Sunday, 15 June 2008

Self-Sacrifice

You know that human "self-sacrifice" thing? You know, when someone gives up their life to save one or more other people, like their family or crew. What's that all about then? How can that kind of behaviour evolve in a creature using our best current understanding of evolution?

I mean what does it achieve for the individual? Nothing. You might argue that in the case of sacrificing yourself to save your relatives, it helps copies of your genes to survive. But hang on here, when that impulse kicks in, you're basically dead a few minutes later, you don't have time to pass these genes on to anyone else. But then I guess that any genes that increase your ability for self-sacrifice automatically protect close relatives that will be also be carrying those genes.

So like if I'm surrounded by my family and I decide to die to save them, those genes are going to passed on more successfully than if my self-preservation/cowardice had kicked in, and I had allowed my relatives to die. Or would they?

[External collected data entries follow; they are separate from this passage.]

Lemma makes_out pre ev c0 c A M :
  sample_configured = Ok c0 -> sample_run c0 pre = Ok c ->
  makes None value exception [] no_disabled two_nodes two_sharded first_shard c ev A M -> event_out pre ev = Ok (A, Machine.network M).
Proof.
  intros E0 E HM. destruct HM as [A ev nd M Hnd HM|A p k nd r o m M Hnd Hr Hh Hm HM]; cbn [event_out]; unfold local_out, receive_out;
    rewrite E0; cbn [mbind res_bind]; rewrite E; cbn [mbind res_bind]; rewrite Hnd; cbn [of_option mbind res_bind].
  - now rewrite HM.
  - rewrite Hr. cbn [mbind res_bind]. rewrite Hh, drop_app_length, Hm. cbn [mbind res_bind]. now rewrite HM.
Qed.

Lemma sample_outs :
  imap (fun i ev => event_out (take i sample_events) ev) sample_events =
    [Ok (0%nat, [(0%nat, sample_msg)]); Fault OutOfBounds; Fault OutOfBounds; Fault OutOfBounds; Fault OutOfBounds; Fault OutOfBounds;
     Fault OutOfBounds; Ok (1%nat, []); Fault OutOfBounds; Ok (0%nat, [(0%nat, sample_msg); (0%nat, sample_msg)]); Fault OutOfBounds; Fault OutOfBounds].
Proof. vm_compute. reflexivity. Qed.

Lemma sample_makes_well pre ev post c0 c A M :
  sample_events = pre ++ ev :: post -> sample_configured = Ok c0 -> sample_run c0 pre = Ok c ->
  makes None value exception [] no_disabled two_nodes two_sharded first_shard c ev A M -> sent_well no_string two_nodes two_sharded A M.
Proof.
  intros Eq E0 E HM. pose proof (makes_out _ _ _ _ _ _ E0 E HM) as Ho. unfold sent_well.
  assert (H : imap (fun i ev => event_out (take i sample_events) ev) sample_events !! length pre = Some (Ok (A, Machine.network M))).
  { rewrite list_lookup_imap, Eq, list_lookup_middle by done. cbn [fmap option_fmap option_map]. now rewrite take_app_length, Ho. }
  rewrite sample_outs in H. clear -H. generalize dependent (Machine.network M). intros out H.
  destruct (length pre) as [|[|[|[|[|[|[|[|[|[|[|[|i]]]]]]]]]]]]; cbn [lookup list_lookup] in H; try discriminate H; injection H as <- <-;
    repeat constructor; apply sample_sent_well.
Qed.

End ClusterExamples.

What if I'm younger than the people my dying saves? They could be my grandparents. What then? Would I make a snap subconscious decision to prioritise myself? It seems to depend more on my emotional contact than in any kind of subconcious weighing up of probabilities (on my patent "Geneto-monitor"). This also explains why people would sacrifice themselves to safe non-related individuals (Wars are good for examples of this). The emotional contact overrides any kind of blind genetic manipulation, like the soldier taking a bullet for his mate because he knows he's got 5 kids at home.

Maybe it's a very broad-minded genetic trait. Maybe it's parameters of operation are somewhat wider than immediate relatives. Maybe it starts from "same species" down.

That's a pretty wild and wacky set of genes there. What an incredible behavioural mechanism that would be (or indeed is) - by simply producing an individual with an impulse for self-sacrifice, not bound by familial ties (see Larry Niven's book "Protector"), these genes assure that by saving as many other individuals as we can, any copies of themselves carried by those individuals are also saved.

There doesn't seem to be any case that humans were any less or more self-serving in the past, although it's not really something you can get accurate figures for, so perhaps it's not a very successful genetic trait, merely managing to...tread water, so to speak...for the past 50,000 years. On the other hand, information about instances of "self-sacrifice" is pretty sparse, since you just never got to hear about it.

Maybe you still don't hear of most of the times it happens. Maybe it happens a lot more than you think. Maybe it's a very successful set of genes in there. Maybe without it, the human race would have perished thousands of years ago.